#### [Exercise aim]
Search the material for the string "Hids", then show every line where it turns up.

#### [Material provided]
(* ===== verification/DriverRequests.v ===== *)
(** * Completing requests and draining the ring keep the invariant

    The views of the state a completion leaves alone, [vams_finish_request] and
    the drain loop over the completion ring. *)

From S2P Require Import Prelude Abi Linux DriverState Driver DriverApi DriverInv DriverMoves.
From S2P Require Import DriverRefs.

(** ** Signed 32-bit counters *)

Lemma s32_s32 x y : s32 (s32 x + y) = s32 (x + y).
Proof.
  unfold s32. f_equal.
  replace ((x + 2147483648) mod 4294967296 - 2147483648 + y + 2147483648)
    with ((x + 2147483648) mod 4294967296 + y) by lia.
  rewrite Zplus_mod_idemp_l. f_equal. lia.
Qed.

Lemma s32_range x : -2147483648 <= s32 x < 2147483648.
Proof. unfold s32. pose proof (Z.mod_pos_bound (x + 2147483648) 4294967296). lia. Qed.

Lemma s32_id x : -2147483648 <= x < 2147483648 -> s32 x = x.
Proof. intros. unfold s32. rewrite Z.mod_small by lia. lia. Qed.

Section Requests.
Context {W : Type} `{!Kernel W}.
Context (lo : list nat) (ls : list (nat * nat)) (bound : bool).
#[local] Abbreviation inv := (dinv lo ls bound).
Implicit Types (s : kstate W).

(** The device apart from its reference count. *)
Definition dev_view (d : vams_device) : vams_device := set_vd_refs 0 d.

(** What releasing references leaves alone. *)
Record quiet (s s' : kstate W) : Prop := {
  q_world : k_world s' = k_world s;
  q_bar0 : k_bar0 s' = k_bar0 s;
  q_dev : k_dev s' = None \/ dev_view <$> k_dev s' = dev_view <$> k_dev s;
}.

(** The device apart from its reference count and its outstanding requests,
    and what completing a request leaves alone. *)
Definition dev_core (d : vams_device) : vams_device :=
  set_vd_refs 0 (set_vd_pending_requests 0 (set_vd_requests ∅ d)).

Record calm (s s' : kstate W) : Prop := {
  c_world : k_world s' = k_world s;
  c_bar0 : k_bar0 s' = k_bar0 s;
  c_dev : k_dev s' = None \/ dev_core <$> k_dev s' = dev_core <$> k_dev s;
}.

Lemma calm_refl s : calm s s.
Proof. split; auto. Qed.

Lemma calm_trans s1 s2 s3 : calm s1 s2 -> calm s2 s3 -> calm s1 s3.
Proof.
  intros [Hw Hb Hd] [Hw' Hb' Hd']. split; [congruence|congruence|].
  destruct Hd' as [?|E]; [by left|]. destruct Hd as [E'|E']; [|right; congruence].
  rewrite E' in E. left. by destruct (k_dev s3).
Qed.

Lemma calm_device s s' d d' :
  calm s s' -> k_dev s = Some d -> k_dev s' = Some d' -> dev_core d' = dev_core d.
Proof. intros [_ _ [E|E]] Hd Hd'; rewrite Hd' in E; [done|]. rewrite Hd in E. by apply (inj Some) in E. Qed.

Lemma quiet_calm s s' : quiet s s' -> calm s s'.
Proof.
  intros [Hw Hb Hd]. split; [done..|]. destruct Hd as [?|E]; [by left|]. right.
  destruct (k_dev s') as [d'|], (k_dev s) as [d|]; try done. simpl in *.
  apply (inj Some) in E. f_equal. change (dev_core d') with (dev_core (dev_view d')).
  by rewrite E.
Qed.

Lemma quiet_refl s : quiet s s.
Proof. split; auto. Qed.

Lemma quiet_trans s1 s2 s3 : quiet s1 s2 -> quiet s2 s3 -> quiet s1 s3.
Proof.
  intros [Hw Hb Hd] [Hw' Hb' Hd']. split; [congruence|congruence|].
  destruct Hd' as [?|E]; [by left|]. destruct Hd as [E'|E']; [|right; congruence].
  rewrite E' in E. left. by destruct (k_dev s3).
Qed.

Ltac quiet_step := repeat (case_match; simplify_eq/=); split; simpl; auto.

Lemma mapping_put_quiet q s s' : vams_mapping_put q s = Ok (tt, s') -> quiet s s'.
Proof.
  unfold vams_mapping_put, vams_mapping_release, read_mapping, update_mapping, read_device,
    modify, mret, K_ret, mbind, K_bind. intros E. quiet_step.
Qed.

Lemma file_put_quiet f s s' : file_put f s = Ok (tt, s') -> quiet s s'.
Proof.
  unfold file_put, vams_file_release_refs, read_file, update_file, device_put,
    vams_device_release, read_device, update_device, modify, mbind, K_bind. intros E. quiet_step.
  right. by match goal with H : k_dev _ = Some _ |- _ => rewrite H end.
Qed.

Lemma request_put_quiet p s s' : vams_request_put p s = Ok (tt, s') -> quiet s s'.
Proof.
  unfold vams_request_put, free_request, modify, mbind, K_bind, read_request.
  destruct (k_requests s !! p) as [r|] eqn:Ep; [|done]. destruct (r_refs r =? 1).
  - destruct (vams_mapping_put (r_source r) s) as [[[] s1]|] eqn:E1; [|done].
    destruct (vams_mapping_put (r_destination r) s1) as [[[] s2]|] eqn:E2; [|done].
    destruct (from_option file_put (mret tt) (r_owner r) s2) as [[[] s3]|] eqn:E3; [|done].
    intros [= <-].
    apply mapping_put_quiet in E1. apply mapping_put_quiet in E2.
    assert (quiet s2 s3).
    { destruct (r_owner r); simpl in E3; [by eapply file_put_quiet|].
      injection E3 as <-. apply quiet_refl. }
    assert (quiet s s3) as [] by eauto using quiet_trans. by split.
  - unfold update_request. rewrite Ep. intros [= <-]. split; simpl; auto.
Qed.

(** The tables of the file [f]. *)
Definition tables_of (s : kstate W) (f : nat) : option (gmap Z nat * gmap Z nat) :=
  (fun vf => (vf_requests vf, vf_mappings vf)) <$> k_files s !! f.

Lemma mapping_put_tables q s s' f :
  vams_mapping_put q s = Ok (tt, s') -> tables_of s' f = tables_of s f.
Proof.
  destruct q as [q|]; [|by intros [= ->]].
  unfold vams_mapping_put, vams_mapping_release, read_mapping, update_mapping, read_device,
    modify, mbind, K_bind.
  intros E. by repeat (case_match; simplify_eq/=).
Qed.

Lemma file_put_tables g s s' f :
  file_put g s = Ok (tt, s') -> tables_of s' f = tables_of s f \/ tables_of s' f = None.
Proof.
  unfold file_put, vams_file_release_refs, device_put, vams_device_release, read_file, update_file,
    read_device, update_device, modify, mbind, K_bind, tables_of.
  destruct (k_files s !! g) as [vf|] eqn:Eg; [|done].
  intros E. repeat (case_match; simplify_eq/=); destruct (decide (f = g)) as [->|Hne];
    rewrite ?lookup_delete_eq, ?lookup_insert_eq, ?lookup_delete_ne, ?lookup_insert_ne, ?Eg by done;
    auto.
  all: left; match goal with E : k_files _ !! _ = Some _ |- _ => by rewrite E end.
Qed.

Lemma request_put_tables p s s' f :
  vams_request_put p s = Ok (tt, s') -> tables_of s' f = tables_of s f \/ tables_of s' f = None.
Proof.
  unfold vams_request_put, free_request, modify, mbind, K_bind, read_request.
  destruct (k_requests s !! p) as [r|] eqn:Ep; [|done]. destruct (r_refs r =? 1).
  - destruct (vams_mapping_put (r_source r) s) as [[[] s1]|] eqn:E1; [|done].
    destruct (vams_mapping_put (r_destination r) s1) as [[[] s2]|] eqn:E2; [|done].
    destruct (from_option file_put (mret tt) (r_owner r) s2) as [[[] s3]|] eqn:E3; [|done].
    intros [= <-]. rewrite <-(mapping_put_tables _ _ _ f E1), <-(mapping_put_tables _ _ _ f E2).
    change (tables_of s3 f = tables_of s2 f \/ tables_of s3 f = None).
    destruct (r_owner r) as [g|]; simpl in E3; [by eapply file_put_tables|].
    injection E3 as <-. by left.
  - unfold update_request. rewrite Ep. intros [= <-]. by left.
Qed.

(** ** The pieces of a completion *)

Lemma erase_outstanding_ok lr lm ln lu pd id s d :
  inv lo lr lm ln lu pd s -> k_dev s = Some d ->
  let d' := set_vd_requests (delete id (vd_requests d)) d in
  let s' := set_k_dev (Some d') s in
  erase_outstanding id s = Ok (vd_requests d !! id, s') /\
  match vd_requests d !! id with
  | None => inv lo lr lm ln lu pd s'
  | Some p => inv lo (p :: lr) lm (p :: ln) lu (pd - 1) s'
  end.
Proof.
  intros H Hd d' s'. split.
  { unfold erase_outstanding. krun (run_read_device _ _ Hd). simpl.
    by krun (run_update_device _ _ (set_vd_requests (delete id (vd_requests d))) Hd). }
  pose proof H as H0. open_inv H0.
  assert (Ho : outstanding s = vd_requests d) by (unfold outstanding; by rewrite Hd).
  rewrite Ho in *.
  destruct (vd_requests d !! id) as [p|] eqn:Eid.
  - destruct (Hids id p Eid) as (rp & Hrp & Hidp & Hz).
    assert (Hdel : hold (delete id (vd_requests d)) p = 0).
    { apply hold_none. intros k [Hne Hk]%lookup_delete_Some.
      destruct (Hids k p Hk) as (r' & Hr' & Hk' & _). congruence. }
    assert (Hle : forall q, hold (delete id (vd_requests d)) q <= hold (vd_requests d) q).
    { intros q. rewrite (hold_delete _ id p q Eid). pose proof (ref1_nonneg q p). lia. }
    apply (dinv_device_set _ _ _ lo lr (p :: lr) lm ln (p :: ln) lu pd (pd - 1) s d d'); auto; simpl.
    + intros ->. destruct Hbound as [Hb Hr]. rewrite Hb, delete_empty. by rewrite Hd in Hr.
    + intros q. rewrite (hold_delete _ id p q Eid). lia.
    + intros k q Hk. apply lookup_delete_Some in Hk as [_ Hk]. by apply Hids.
    + intros q r Hq. specialize (Hund q r Hq). pose proof (Hle q).
      pose proof (hold_nonneg (delete id (vd_requests d)) q). destruct (r_done r); [lia|].
      destruct Hund as [Hk|Hin]; [|right; by right].
      destruct (decide (q = p)) as [->|Hne]; [right; by left|]. left.
      rewrite lookup_delete_ne; [done|]. intros E. rewrite <-E, Eid in Hk. congruence.
    + intros q [->|Hq]%elem_of_cons; [done|]. specialize (Hnew q Hq). pose proof (Hle q).
      pose proof (hold_nonneg (delete id (vd_requests d)) q). lia.
    + rewrite (Hpend d Hd). rewrite map_size_delete_Some by eauto.
      assert (size (vd_requests d) <> 0%nat) by (apply map_size_non_empty_iff; intros E;
        by rewrite E, lookup_empty in Eid).
      f_equal. lia.
    + by apply Hring.
  - assert (Es : delete id (vd_requests d) = vd_requests d) by by apply delete_id.
    apply (dinv_device_neutral _ _ _ lo lr lm ln lu pd s d d'); auto; simpl; try done.
    + intros ->. destruct Hbound as [_ Hr]. by rewrite Hd in Hr.
    + by apply Hring.
Qed.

#### [Response for this exercise]
  - destruct (Hids id p Eid) as (rp & Hrp & Hidp & Hz).
      destruct (Hids k p Hk) as (r' & Hr' & Hk' & _). congruence. }
    + intros k q Hk. apply lookup_delete_Some in Hk as [_ Hk]. by apply Hids.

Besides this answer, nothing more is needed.